Il sourit de plus en plus.

« Je suppose que vous n'y voyez pas d'inconvénient ?

- Je fais grand cas de votre opinion, Monsieur ; mais j'aimerais - nous aimerions - que le Comité en fût informé autrement...

- Que par ses agents de police, monsieur Garine ? Moi aussi. Il eût pu, par exemple, m'envoyer un de ses membres, une personne qualifiée. Il le pouvait bien certainement (il s'incline légèrement) et la preuve, c'est que nous sommes ensemble.

- Il y a quelques mois, notre Comité ne se voyait pas obligé de me déléguer pour connaître vos opinions ; vous les lui faisiez connaître vous-même...

- La question est donc de savoir si c'est moi qui ai changé, ou si c'est vous... Je ne suis plus un jeune homme, monsieur Garine, et vous reconnaîtrez peut-être que ma vie...

- Personne ne songe à contester votre caractère, pour lequel nous avons tous du respect : nous n'ignorons pas ce que vous doit la Chine. Mais...

Il s'était incliné, et souriait. Entendant : mais , il se redresse, inquiet, et regarde Garine.

« ... mais vous ne contestez pas, me semble-t-il, la valeur de notre action. Et cependant, vous tentez de l'affaiblir.

Tcheng-Daï se tait, espérant que le silence gênera Garine, et qu'il continuera à parler. Après un moment, il se décide.

- « Peut-être, en effet, est-il souhaitable que notre situation devienne plus nette... Les qualités de certains membres du Comité, et les vôtres en particulier, monsieur Garine, sont éminentes. Mais vous donnez une grande force à un esprit qu'il nous est impossible d'approuver pleinement. Quelle importance vous accordez à l'école militaire de Wampoa ! »

Il écarte les mains, comme un prêtre catholique déplorant les péchés de ses fidèles.

« Je ne suis pas suspect de tenir à l'excès aux vieilles coutumes chinoises ; j'ai contribué à les détruire. Mais je crois, je crois fermement, je dirai même : j'ai la conviction, que le mouvement du parti ne sera digne de ce que nous attendons de lui qu'à la condition de rester fondé sur la justice. Vous voulez attaquer ? »

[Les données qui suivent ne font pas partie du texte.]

(** The [switch] of the chat loop.  An awaited prompt that rejects throws
    out of [run], to the handler of the command-line action. *)
Definition run_switch (command : Command) (p : Prompts) : App Next :=
  fun c =>
    match command with
    | CmdQuit =>
        let c1 := print PrintGoodbye c in
        match service (state c1) with
        | None => (Returned (Exit 0), c1)
        | Some _ =>
            match on_service "cleanup" (cleanup env) c1 with
            | (Raised e, c2) => (Raised e, c2)
            | (Returned _, c2) => (Returned (Exit 0), c2)
            end
        end
    | CmdHelp => (Returned Continue, print PrintHelp c)
    | CmdClear => (Returned Continue, print RefreshScreen c)
    | CmdLast =>
        match lastContentType (state c) with
        | Some t =>
            if Js.truthy (lastContent (state c))
            then (Returned Continue, print (PrintContent (lastContent (state c)) t) c)
            else (Returned Continue, print (PrintError "No content generated yet.") c)
        | None => (Returned Continue, print (PrintError "No content generated yet.") c)
        end
    | CmdPlatform =>
        match promptPlatform p with
        | Raised e => (Raised e, c)
        | Returned newPlatform =>
            if bool_decide (newPlatform = appPlatform (state c))
            then (Returned Continue, c)
            else
              let c1 := with_state (with_appPlatform newPlatform (state c)) c in
              match on_service "setPlatform" (setPlatform newPlatform) c1 with
              | (Raised e, c2) => (Raised e, c2)
              | (Returned _, c2) =>
                  (Returned Continue,
                   print (PrintSuccess
                            ("Switched to " +:+ Platform_string newPlatform)) c2)
              end
        end
    | CmdTopic =>
        match promptTopic p with
        | Raised e => (Raised e, c)
        | Returned newTopic =>
            if bool_decide (newTopic = appTopic (state c))
            then (Returned Continue, c)
            else
              let c1 := with_state (with_appTopic newTopic (state c)) c in
              match on_service "setTopic" (setTopic newTopic) c1 with
              | (Raised e, c2) => (Raised e, c2)
              | (Returned _, c2) =>
                  (Returned Continue,
                   print (PrintSuccess ("Topic changed to: " +:+ newTopic)) c2)
              end
        end
    | CmdModel =>
        match promptModel p with
        | Raised e => (Raised e, c)
        | Returned newModel =>
            if bool_decide (newModel = appModel (state c))
            then (Returned Continue, c)
            else
              match on_service "switchModel" (switchModel env newModel) c with
              | (Raised e, c1) => (Raised e, c1)
              | (Returned _, c1) =>
                  (Returned Continue,
                   print (PrintSuccess
                            ("Switched to " +:+ ModelId_string newModel))
                         (with_state (with_appModel newModel (state c1)) c1))
              end
        end
    | CmdCopy =>
        if Js.truthy (lastContent (state c))
        then
          if copyToClipboard p
          then (Returned Continue, print (PrintSuccess "Copied to clipboard!") c)
          else (Returned Continue, print (PrintError "Failed to copy to clipboard") c)
        else
          (Returned Continue,
           print (PrintError "Nothing to copy yet. Generate some content first.") c)
    | CmdContent contentType =>
        match handleContent contentType c with
        | (Raised e, c1) => (Raised e, c1)
        | (Returned _, c1) => (Returned Continue, c1)
        end
    | CmdChat message =>
        match handleChat message c with
        | (Raised e, c1) => (Raised e, c1)
        | (Returned _, c1) => (Returned Continue, c1)
        end
    end.
Lemma scanners_skip_linked_directories_witness :
  let entries := [("a.jpg", File)]
                 ++ ("shortcut", Symlink "../vault")
                 :: [("sub", Dir true [("b.jpg", File)])] in
  resolve linked_env "/data" = Some (Dir true entries, [linked_tree])
  /\ is_dir linked_tree (Dir true entries, [linked_tree]) (Symlink "../vault") = true
  /\ returned (list_files_recursively linked_env "/data")
     = Ok ["/data/a.jpg"; "/data/sub/b.jpg"].
Proof.
  intros entries.
  split; [reflexivity|]. split; [reflexivity|].
  exact (proj1 (scanners_skip_linked_directories linked_env "/data" [linked_tree]
                  [("a.jpg", File)] "shortcut" "../vault"
                  [("sub", Dir true [("b.jpg", File)])]
                  eq_refl eq_refl)).
Defined.

End ScannerMore.

(** ** Further properties of the symlink synchroniser *)

Module SynchronizerMore.
Import Path Synchronizer PathSpec PathMore SynchronizerSpec Derived.

(** *** Creating the destination *)

Section Invariant.
Variable R : world -> world -> Prop.
Hypothesis R_refl : forall w, R w w.
Hypothesis R_trans : forall w1 w2 w3, R w1 w2 -> R w2 w3 -> R w1 w3.
Hypothesis R_mkdir : forall path w, R w (snd (os_mkdir path w)).

Lemma makedirs_step_rel recurse :
  (forall name w, R w (snd (recurse name w))) ->
  forall name w, R w (snd (makedirs_step recurse name w)).
Proof.
  intros Hrec name w.
  change (sat (makedirs_step recurse name) w (fun _ w' => R w w')).
  unfold makedirs_step.
  apply sat_bind, sat_exists, sat_bind.
  match goal with |- context [if ?c then _ else _] => destruct c end.
  - apply sat_bind. unfold sat at 1, try_pass.
    match goal with |- context [recurse ?h w] =>
      pose proof (Hrec h w) as Hr; destruct (recurse h w) as [r1 w1] end.
    simpl in Hr.
    assert (Hnext : forall b : bool,
               sat (if b then ret tt else os_mkdir name) w1
                   (fun _ w' => R w w')).
    { intros [|]; [exact Hr|]. unfold sat. eapply R_trans; [exact Hr|].
      apply R_mkdir. }
    destruct r1 as [[]|[|]]; simpl; try exact Hr; apply sat_ret, Hnext.
  - apply sat_ret. unfold sat. apply R_mkdir.
Qed.

Lemma makedirs_fuel_rel fuel : forall name w,
  R w (snd (makedirs_fuel fuel name w)).
Proof.
  induction fuel as [|fuel IH]; intros name w; simpl;
    apply makedirs_step_rel; [intros; apply R_refl | exact IH].
Qed.
(** * apply-pjl-code: navigation of legal articles by reference ASTs

    A shallow embedding of the TypeScript prototypes of the repository:
    - [src/chat-history/article-navigator.ts], first document: the cheerio
      based [ArticleNavigator] (module [Nav1]);
    - [src/chat-history/article-navigator.ts], second document: the
      prototype with [parseModification], [walkReference], the DOM based
      [ArticleNavigator] and [extractModificationsFromProject]
      (module [Proto]);
    - [src/unnamed/part_000] (guide de demarrage): the [modification]
      parser and the cheerio extractor (module [Guide]);
    - [src/unnamed/part_001] (strategie finale): the first extractor
      sketch (module [Strategie]);
    - [applyModificationAndGenerateDiff] of the prototype (module [Diff])
      and the extractor with article numbers of
      [src/chat-history/prochaines-etapes.md] (module [Etapes]).

    JavaScript strings are sequences of UTF-16 code units; exceptions are
    results of a sum type; the parsers of the tisseuse library, which the
    repository only calls, are Section variables. *)

From Stdlib Require Import List ZArith NArith Lia Bool Ascii String DecimalString.
Import ListNotations.

Set Implicit Arguments.
Set Warnings "-register-all".

(* ================================================================== *)
(** ** JavaScript strings and arrays *)

Module JS.

(** A JavaScript string: its UTF-16 code units. *)
Definition char16 := N.
Definition jsstring := list char16.

(** An ASCII literal of the source as a JavaScript string. *)
Definition lit (s : string) : jsstring :=
  map N_of_ascii (list_ascii_of_string s).

Definition char_eqb (a b : char16) : bool := N.eqb a b.

Fixpoint str_eqb (a b : jsstring) : bool :=
  match a, b with
  | [], [] => true
  | x :: a', y :: b' => char_eqb x y && str_eqb a' b'
  | _, _ => false
  end.

(** [text.startsWith(pattern)] *)
Fixpoint startsWith (text pattern : jsstring) : bool :=
  match pattern, text with
  | [], _ => true
  | p :: pattern', c :: text' => char_eqb c p && startsWith text' pattern'
  | _ :: _, [] => false
  end.

(** The class [\s] of regular expressions, which is also what
    [String.prototype.trim] strips: WhiteSpace and LineTerminator. *)
Definition isWhitespace (c : char16) : bool :=
  ((9 <=? c) && (c <=? 13) || (c =? 32) || (c =? 160) || (c =? 5760)
   || (8192 <=? c) && (c <=? 8202) || (c =? 8232) || (c =? 8233)
   || (c =? 8239) || (c =? 8287) || (c =? 12288) || (c =? 65279))%N.

Fixpoint trimStart (s : jsstring) : jsstring :=
  match s with
  | c :: s' => if isWhitespace c then trimStart s' else s
  | [] => []
  end.

Definition trimEnd (s : jsstring) : jsstring := rev (trimStart (rev s)).

(** [s.trim()] *)
Definition trim (s : jsstring) : jsstring := trimEnd (trimStart s).

(** [array[i]] for an integral index: [None] is [undefined]. *)
Definition index {A} (l : list A) (i : Z) : option A :=
  if (i <? 0)%Z then None else nth_error l (Z.to_nat i).

(** [String(n)] of a non-negative integer array index. *)
Definition String_of_nat (n : nat) : jsstring :=
  lit (NilZero.string_of_uint (Nat.to_uint n)).
Lemma checkDeprecatedAPIs_sets status w :
  ∃ v, (checkDeprecatedAPIs k status w).1.1 = set_DeprecatedAPIs v status.
Proof.
  unfold checkDeprecatedAPIs, mbind, M_bind, bind.
  destruct (Deployments_List _ _ _ w) as [[deployments [e|]] w1]; simpl.
  - exists (DeprecatedAPIs status). by destruct status.
  - rewrite checkDeprecatedAPIs_loop. by eexists.
Qed.

Lemma checkLoggingStatus_sets status w :
  ∃ v, (checkLoggingStatus k status w).1.1 = set_Logging v status.
Proof.
  assert (∃ v, status = set_Logging v status) as H0
    by (exists (Logging status); by destruct status).
  unfold checkLoggingStatus, mbind, M_bind, bind.
  destruct (Pods_List _ _ _ w) as [[pods1 err1] w1]; simpl.
  destruct (fatal err1); simpl; [done|].
  match goal with |- context [foldl ?g status pods1] =>
    assert (∃ v, foldl g status pods1 = set_Logging v status) as [v1 ->]
  end.
  { apply (foldl_invariant (λ s, ∃ v, s = set_Logging v status)); [done|].
    intros s' pod [v ->]. by eexists. }
  destruct (Pods_List _ _ _ w1) as [[pods2 err2] w2]; simpl.
  destruct (fatal err2); simpl; [by eexists|].
  match goal with |- context [foldl ?g (set_Logging v1 status) pods2] =>
    assert (∃ v, foldl g (set_Logging v1 status) pods2 = set_Logging v status) as [v2 ->]
  end.
  { apply (foldl_invariant (λ s, ∃ v, s = set_Logging v status)); [by eexists|].
    intros s' pod [v ->]. by eexists. }
  destruct (Pods_List _ _ _ w2) as [[pods3 err3] w3]; simpl.
  destruct (fatal err3); simpl; [by eexists|].
  apply (foldl_invariant (λ s, ∃ v, s = set_Logging v status)); [by eexists|].
  intros s' pod [v ->]. by eexists.
Qed.

Lemma checkNodeStatus_ASGIssues status w :
  ASGIssues (checkNodeStatus k status w).1.1 = ASGIssues status.
Proof.
  unfold checkNodeStatus, mbind, M_bind, bind.
  destruct (Nodes_List _ _ w) as [[nodes [e|]] w1]; simpl; [done|].
  by rewrite checkNodeStatus_loop.
Qed.

Lemma checks_unreported (c : Check W) status w :
  c ∈ checks k →
  RBACIssues (Auth (c status w).1.1) = RBACIssues (Auth status) ∧
  IAMAuthIssues (Auth (c status w).1.1) = IAMAuthIssues (Auth status) ∧
  ASGIssues (Nodes (c status w).1.1) = ASGIssues (Nodes status).
Proof.
  unfold checks. intros Hc.
  repeat (apply elem_of_cons in Hc as [->|Hc]); [..|by apply elem_of_nil in Hc].
  - by destruct (checkVersionMismatch_sets status w) as [v ->].
  - by destruct (checkDeprecatedAPIs_sets status w) as [v ->].
  - by destruct (checkLoggingStatus_sets status w) as [v ->].
  - unfold onField, mbind, M_bind, bind.
    by destruct (checkNetworkingStatus k (Networking status) w) as [[sub err] w1].
  - unfold onField, mbind, M_bind, bind.
    by destruct (checkLoadBalancerStatus k (LoadBalancer status) w) as [[sub err] w1].
  - unfold onField, mbind, M_bind, bind.
    by destruct (checkSchedulingStatus k (Scheduling status) w) as [[sub err] w1].
  - pose proof (checkAuthStatus_frame k (Auth status) w) as (_ & H1 & H2 & _).
    unfold onField, mbind, M_bind, bind.
    by destruct (checkAuthStatus k (Auth status) w) as [[sub err] w1].
  - pose proof (checkNodeStatus_ASGIssues (Nodes status) w) as H1.
    unfold onField, mbind, M_bind, bind.
    by destruct (checkNodeStatus k (Nodes status) w) as [[sub err] w1].
Qed.

End NeverReported.

Lemma elem_of_if_singleton {A} (b : bool) (x y : A) :
  x ∈ (if b then [y] else []) ↔ b = true ∧ x = y.
Proof.
  destruct b.
  - rewrite list_elem_of_singleton. split; [by intros ->|by intros [_ ->]].
  - rewrite elem_of_nil. split; [done|]. intros [Hb _]. discriminate Hb.
Qed.

Lemma len_pos_true {A} (l : list A) : (0 <? len l) = true ↔ l ≠ [].
Proof. rewrite len_pos. by destruct l. Qed.

(** Which recommendation belongs to which category. *)
Lemma elem_of_recommendedActions (status : ClusterHealthStatus) (line : Line) :
  line ∈ recommendedActions status ↔
  (line = Println "1. Upgrade nodes to match control plane version" ∧
     (1 < size (NodeVersions status))%nat) ∨
  (line = Println "2. Update applications using deprecated APIs" ∧
     DeprecatedAPIs status ≠ []) ∨
  (line = Println "3. Fix IRSA configuration issues" ∧ IRSAIssues (Auth status) ≠ []) ∨
  (line = Println "4. Review and fix RBAC issues" ∧ RBACIssues (Auth status) ≠ []) ∨
  (line = Println "5. Investigate nodes in NotReady state" ∧ NotReady (Nodes status) ≠ []) ∨
  (line = Println "6. Address pod scheduling issues" ∧
     PendingPods (Scheduling status) ≠ []) ∨
  (line = Println "7. Check LoadBalancer provisioning issues" ∧
     PendingServices (LoadBalancer status) ≠ []).
Proof.
  unfold recommendedActions.
  rewrite !elem_of_app, !elem_of_if_singleton, !len_pos_true, Z.ltb_lt.
  assert (1 < Z.of_nat (size (NodeVersions status)) ↔ (1 < size (NodeVersions status))%nat)
    as Hsize by lia.
  rewrite Hsize. clear Hsize.
  split.
  - intros [[? ?]|[[? ?]|[[? ?]|[[? ?]|[[? ?]|[[? ?]|[? ?]]]]]]];
      [left|do 1 right; left|do 2 right; left|do 3 right; left
      |do 4 right; left|do 5 right; left|do 6 right]; by split.
  - intros [[? ?]|[[? ?]|[[? ?]|[[? ?]|[[? ?]|[[? ?]|[? ?]]]]]]];
      [left|do 1 right; left|do 2 right; left|do 3 right; left
      |do 4 right; left|do 5 right; left|do 6 right]; by split.
Qed.
Lemma C8_push_paths_bound_the_view_witness :
  length (logs (flush (Rejected "offline") showing_one))
  = Nat.min 100
      (length (filter (fun l => negb (has_id (id l) (logs showing_one)))
                 (pendingLogs showing_one))
       + length (logs showing_one)).
Proof.
  assert (Hne : pendingLogs showing_one <> []) by discriminate.
  exact (proj1 (proj1 C8_push_paths_bound_the_view showing_one
                  (Rejected "offline") eq_refl Hne)).
Defined.

(** C8 as the specification words it fails on the pull path: a page of 101
    request logs is installed as the view, one more than N_max. *)
Lemma C8_counterexample :
  length (logs (fst (loadData false (page_pull (page 101) 101) initial)))
  = 101
  /\ ~ length (logs (fst (loadData false (page_pull (page 101) 101)
                            initial))) <= 100.
Proof.
  assert (H : logs (fst (loadData false (page_pull (page 101) 101) initial))
              = page 101).
  { destruct (loadData_effect (page_pull (page 101) 101) initial)
      as (_ & _ & -> & _). reflexivity. }
  rewrite H. unfold page. rewrite length_map, length_seq. split; lia.
Qed.

End ViewBounds.

(* ------------------------------------------------------------------ *)
(** ** The guards of the two subscriptions *)
(* ------------------------------------------------------------------ *)

Section SubscriptionGuards.
Import DebugConsole ConsoleRuns.
Local Open Scope list_scope.

Lemma overlapping_listens_reached (w : world) :
  reachable true w -> unlistenFn w = None ->
  reachable true (overlapping_listens w)
  /\ handlers (overlapping_listens w)
     = Pos.succ (next w) :: next w :: handlers w
  /\ logs (overlapping_listens w) = logs w.
Proof.
  intros Hr Hu.
  assert (Hs1 : startListening true w
                = {| isOpen := isOpen w; isEnabled := isEnabled w;
                     logs := logs w; unlistenFn := None;
                     pollInterval := pollInterval w; timers := timers w;
                     handlers := handlers w; awaiting := S (awaiting w);
                     next := next w |})
    by (unfold startListening; cbn; now rewrite Hu).
  split; [|split].
  - unfold overlapping_listens.
    eapply reach_step; [eapply reach_step; [eapply reach_step;
      [eapply reach_step; [exact Hr | constructor] | constructor]
      | constructor] | constructor].
    + rewrite Hs1. cbn. lia.
    + rewrite Hs1. cbn. lia.
  - unfold overlapping_listens. rewrite Hs1. reflexivity.
  - unfold overlapping_listens. rewrite Hs1. reflexivity.
Qed.
(** [[f(m) for m in l]], stopping at the first exception. *)
Fixpoint olist_comp {A B : Type} (f : A -> outcome B) (l : list A)
    : outcome (list B) :=
  match l with
  | [] => Return []
  | a :: l' => (do b <- f a; do bs <- olist_comp f l'; Return (b :: bs))%outcome
  end.

Record CaesarCipher : Type := mkCaesarCipher {
  alphabet : list ascii;
  key : Z
}.

(** [enc = lambda i: (i + self.key) % len(self.alphabet)] *)
Definition enc (self : CaesarCipher) (i : Z) : outcome Z :=
  py_mod (i + key self) (Z.of_nat (length (alphabet self))).

(** [dec = lambda i: (i + len(self.alphabet) - self.key) % len(self.alphabet)] *)
Definition dec (self : CaesarCipher) (i : Z) : outcome Z :=
  py_mod (i + Z.of_nat (length (alphabet self)) - key self)
         (Z.of_nat (length (alphabet self))).

(** [CaesarCipher.encrypt(plaintext)]; the characters are joined with the
    empty string. *)
Definition encrypt (self : CaesarCipher) (plaintext : list ascii)
    : outcome (list ascii) :=
  olist_comp (fun m => (do i <- of_result (index (alphabet self) m);
                        do j <- enc self i;
                        of_result (getitem_Z (alphabet self) j))%outcome)
             plaintext.

(** [CaesarCipher.decrypt(ciphertext)] *)
Definition decrypt (self : CaesarCipher) (ciphertext : list ascii)
    : outcome (list ascii) :=
  olist_comp (fun m => (do i <- of_result (index (alphabet self) m);
                        do j <- dec self i;
                        of_result (getitem_Z (alphabet self) j))%outcome)
             ciphertext.
(** The result is (pod safe to delete, retry directive, error). *)
Definition tickRunnerGracefulStop (unregistrationTimeout retryDelay : Duration)
    (ghClient : GitHubClient) (c : K8sClient)
    (enterprise organization repository runner : string) (pod : option Pod)
  : M (option Pod * option Result * option error) :=
  now <- time_Now ;;
  a <- annotatePodOnce c pod AnnotationKeyUnregistrationStartTimestamp
         (time_Format_RFC3339 now) ;;
  match a with
  | (_, Some err) => ret (None, Some emptyResult, Some err)
  | (pod, None) =>
      d <- ensureRunnerUnregistration unregistrationTimeout retryDelay ghClient
             enterprise organization repository runner pod ;;
      match d with
      | (Some res, err) => ret (None, Some res, err)
      | (None, _) =>
          now <- time_Now ;;
          a <- annotatePodOnce c pod AnnotationKeyUnregistrationCompleteTimestamp
                 (time_Format_RFC3339 now) ;;
          match a with
          | (_, Some err) => ret (None, Some emptyResult, Some err)
          | (pod, None) => ret (pod, None, None)
          end
      end
  end.

Definition ensureRunnerPodRegistered (ghClient : GitHubClient) (c : K8sClient)
    (enterprise organization repository runner : string) (pod : option Pod)
  : M (option Pod * option Result * option error) :=
  a <- lift (getAnnotation pod AnnotationKeyRunnerID) ;;
  if runnerPodOrContainerIsStopped pod || snd a then ret (pod, None, None)
  else
    r <- getRunner ghClient enterprise organization repository runner ;;
    match r with
    | (_, Some err) => ret (None, Some (requeueAfter (10 * Second)), Some err)
    | (None, None) => ret (None, Some (requeueAfter (10 * Second)), None)
    | (Some r, None) =>
        match ID r with
        | None => ret (None, Some (requeueAfter (10 * Second)), None)
        | Some id =>
            u <- annotatePodOnce c pod AnnotationKeyRunnerID (fmt_Sprintf_d id) ;;
            match u with
            | (_, Some err) => ret (None, Some (requeueAfter (10 * Second)), Some err)
            | (updated, None) => ret (updated, None, None)
            end
        end
    end.

End Operations.

(** ** The remaining functions of the file *)

(** [podRunnerID]: the runner-id annotation, the empty string when the pod
    has none. *)
Definition podRunnerID `{Externals} (pod : option Pod) : Outcome string :=
  match getAnnotation pod AnnotationKeyRunnerID with
  | Ret a => Ret (fst a)
  | Panic msg => Panic msg
  end.

(** [corev1.PodCondition], with the [Type] and [Status] strings. *)
Record PodCondition := {
  condType : string;
  condStatus : string;
  LastTransitionTime : Time
}.

Definition ConditionTrue : string := "True".

(** The loop of [podConditionTransitionTime] over [pod.Status.Conditions]:
    the transition time of the first condition of that type and status. *)
Fixpoint firstTransitionTime (conditions : list PodCondition) (tpe v : string)
  : option Time :=
  match conditions with
  | [] => None
  | c :: rest =>
      if String.eqb (condType c) tpe && String.eqb (condStatus c) v
      then Some (LastTransitionTime c)
      else firstTransitionTime rest tpe v
  end.

(** [podConditionTransitionTime] and [podConditionTransitionTimeAfter] read
    nothing of the pod but [pod.Status.Conditions]: here the pod is given
    by that list, [None] being the nil pod, whose dereference panics. *)
Definition podConditionTransitionTime (pod : option (list PodCondition))
    (tpe v : string) : Outcome (option Time) :=
  match pod with
  | None => Panic nilPointerDereference
  | Some conditions => Ret (firstTransitionTime conditions tpe v)
  end.

(** [c.Add(d).Before(time.Now())] *)
Definition podConditionTransitionTimeAfter (pod : option (list PodCondition))
    (tpe : string) (d : Duration) : M bool :=
  c <- lift (podConditionTransitionTime pod tpe ConditionTrue) ;;
  match c with
  | None => ret false
  | Some t => now <- time_Now ;; ret (time_Add t d <? now)
  end.

(** ** Reading a history *)

(** The error an entry reports, if its call failed. *)
Definition eventError (ev : Event) : option error :=
  match ev with
  | EvNow _ => None
  | EvPatch _ _ r => r
  | EvListRunners _ _ _ (inr e) => Some e
  | EvListRunners _ _ _ (inl _) => None
  | EvRemoveRunner _ _ _ _ r => r
  | EvParseInt _ (inr e) => Some e
  | EvParseInt _ (inl _) => None
  | EvTimeParse _ (inr e) => Some e
  | EvTimeParse _ (inl _) => None
  end.

(** The errors of a stretch of history, oldest first. *)
Definition failures (evs : History) : list error := omap eventError (rev evs).

(** The kinds of entries.  Patches and removals change the cluster and
    the registry; listing the runners and reading the clock only read;
    the parsers are functions. *)
Inductive Kind := KNow | KPatch | KListRunners | KRemoveRunner | KParse.

Definition kindOf (ev : Event) : Kind :=
  match ev with
  | EvNow _ => KNow
  | EvPatch _ _ _ => KPatch
  | EvListRunners _ _ _ _ => KListRunners
  | EvRemoveRunner _ _ _ _ _ => KRemoveRunner
  | EvParseInt _ _ | EvTimeParse _ _ => KParse
  end.

Definition Kind_eqb (a b : Kind) : bool :=
  match a, b with
  | KNow, KNow | KPatch, KPatch | KListRunners, KListRunners
  | KRemoveRunner, KRemoveRunner | KParse, KParse => true
  | _, _ => false
  end.

Definition hasKind (k : Kind) (ev : Event) : bool := Kind_eqb (kindOf ev) k.

Definition isRemoveRunner (ev : Event) : bool := hasKind KRemoveRunner ev.

Definition isRegistryCall (ev : Event) : bool :=
  hasKind KListRunners ev || hasKind KRemoveRunner ev.

Definition countKind (k : Kind) (evs : History) : nat :=
  length (List.filter (hasKind k) evs).

(** [runs m Q]: from every clock and history, [m] only extends the history,
    and its outcome [o] and the entries [evs] it adds satisfy [Q o evs]. *)
Definition runs {A} (m : M A) (Q : Outcome A -> History -> Prop) : Prop :=
  forall clk h, exists o evs, m clk h = (o, (evs ++ h)%list) /\ Q o evs.

(** [runsFrom acc m Q]: the same for a step in the middle of a run, [acc]
    being the entries the run has added before [m]. *)
Definition runsFrom {A} (acc : History) (m : M A)
    (Q : Outcome A -> History -> Prop) : Prop :=
  runs m (fun o evs => Q o (evs ++ acc)%list).

(** The annotations of a pod as a map; the nil map reads as the empty one. *)
Definition annotationsOf (pod : Pod) : gmap string string :=
  default ∅ (Annotations (Meta pod)).

(** [keepsAnnotations p q]: every annotation of [p] is in [q] with the
    same value. *)
Definition keepsAnnotations (p q : Pod) : Prop :=
  forall k x, annotationsOf p !! k = Some x -> annotationsOf q !! k = Some x.

(** A patch recorded in the history sends an object that keeps the
    annotations of [p]. *)
Definition patchKeeps (p : Pod) (ev : Event) : Prop :=
  match ev with
  | EvPatch updated _ _ => keepsAnnotations p updated
  | _ => True
  end.

(** ** A concrete setting to run the operations in *)

Module Sample.

(** Days from 1970-01-01 to the given day of the proleptic Gregorian
    calendar, and back. *)
Definition daysFromCivil (y m d : Z) : Z :=
  let y' := if m <=? 2 then y - 1 else y in
  let era := y' / 400 in
  let yoe := y' - era * 400 in
  let doy := (153 * (if 2 <? m then m - 3 else m + 9) + 2) / 5 + d - 1 in
  let doe := yoe * 365 + yoe / 4 - yoe / 100 + doy in
  era * 146097 + doe - 719468.

Definition civilFromDays (z : Z) : Z * Z * Z :=
  let z := z + 719468 in
  let era := z / 146097 in
  let doe := z - era * 146097 in
  let yoe := (doe - doe / 1460 + doe / 36524 - doe / 146096) / 365 in
  let doy := doe - (365 * yoe + yoe / 4 - yoe / 100) in
  let mp := (5 * doy + 2) / 153 in
  let d := doy - (153 * mp + 2) / 5 + 1 in
  let m := if mp <? 10 then mp + 3 else mp - 9 in
  (if m <=? 2 then yoe + era * 400 + 1 else yoe + era * 400, m, d).

Definition num2 (a b : ascii) : option Z :=
  match digitOf a, digitOf b with
  | Some x, Some y => Some (10 * x + y)
  | _, _ => None
  end.

Definition isChar (c : ascii) (s : string) : bool := String.eqb (String c "") s.

(** A part of [time.Parse(time.RFC3339, s)]: the UTC form
    [yyyy-mm-ddThh:mm:ssZ] of a day that exists.  The forms with a zone
    offset or with fractional seconds, which Go reads too, are refused
    here; the examples do not use them. *)
Definition parseUTC (s : string) : Time + error :=
  match list_ascii_of_string s with
  | [y1; y2; y3; y4; c1; m1; m2; c2; d1; d2; c3; h1; h2; c4; i1; i2; c5; s1; s2; c6] =>
      match num2 y1 y2, num2 y3 y4, num2 m1 m2, num2 d1 d2, num2 h1 h2, num2 i1 i2, num2 s1 s2 with
      | Some yh, Some yl, Some mo, Some d, Some h, Some mi, Some sec =>
          if isChar c1 "-" && isChar c2 "-" && isChar c3 "T" && isChar c4 ":"
             && isChar c5 ":" && isChar c6 "Z"
             && (1 <=? mo) && (mo <=? 12) && (1 <=? d) && (d <=? 31)
             && (h <? 24) && (mi <? 60) && (sec <? 60)
             && (let '(y', m', d') := civilFromDays (daysFromCivil (100 * yh + yl) mo d) in
                 (y' =? 100 * yh + yl) && (m' =? mo) && (d' =? d))
          then inl ((daysFromCivil (100 * yh + yl) mo d * 86400
                     + h * 3600 + mi * 60 + sec) * Second)
          else inr (ParseError s)
      | _, _, _, _, _, _, _ => inr (ParseError s)
      end
  | _ => inr (ParseError s)
  end.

D'une voix encore affaiblie :

« Non... Que les impérialistes prennent toutes leurs responsabilités. Quelques nouveaux assassinats de malheureux feront plus pour la cause de tous que les cadets de Wampoa...

- C'est faire bon marché de leur vie. »

Il rejette la tête en arrière pour regarder Garine, ce qui lui donne l'aspect d'un vieux maître chinois indigné par la question d'un élève. Je le crois en colère, mais rien n'en paraît. Ses mains sont toujours dans ses manches. Pense-t-il à la fusillade de Shameen ? Enfin, il dit, comme s'il exposait la conclusion de ses réflexions :

- Oh ! Moins que de les envoyer se faire fusiller par les volontaires de Hongkong, ne trouvez-vous pas ?

- Mais la question ne se pose pas. Vous savez comme moi que la guerre n'aura pas lieu, que l'Angleterre ne peut pas la faire ! Chaque jour démontre à tous les Chinois - et le parti y contribue - la stupidité du bluff européen, le néant d'une force appuyée sur des baïonnettes pendues au mur et des canons bouchés.

- Je n'en suis pas si certain que vous semblez l'être. La guerre ne vous déplairait pas... Elle montrerait à tous votre habileté, qui est remarquable, les qualités d'organisateur de Monsieur Borodine et les qualités guerrières de Monsieur le Général Gallen.

(Quel accent de mépris secret sur le mot : guerrières...)

- N'est-ce donc pas une chose haute et juste que la délivrance de la Chine entière ?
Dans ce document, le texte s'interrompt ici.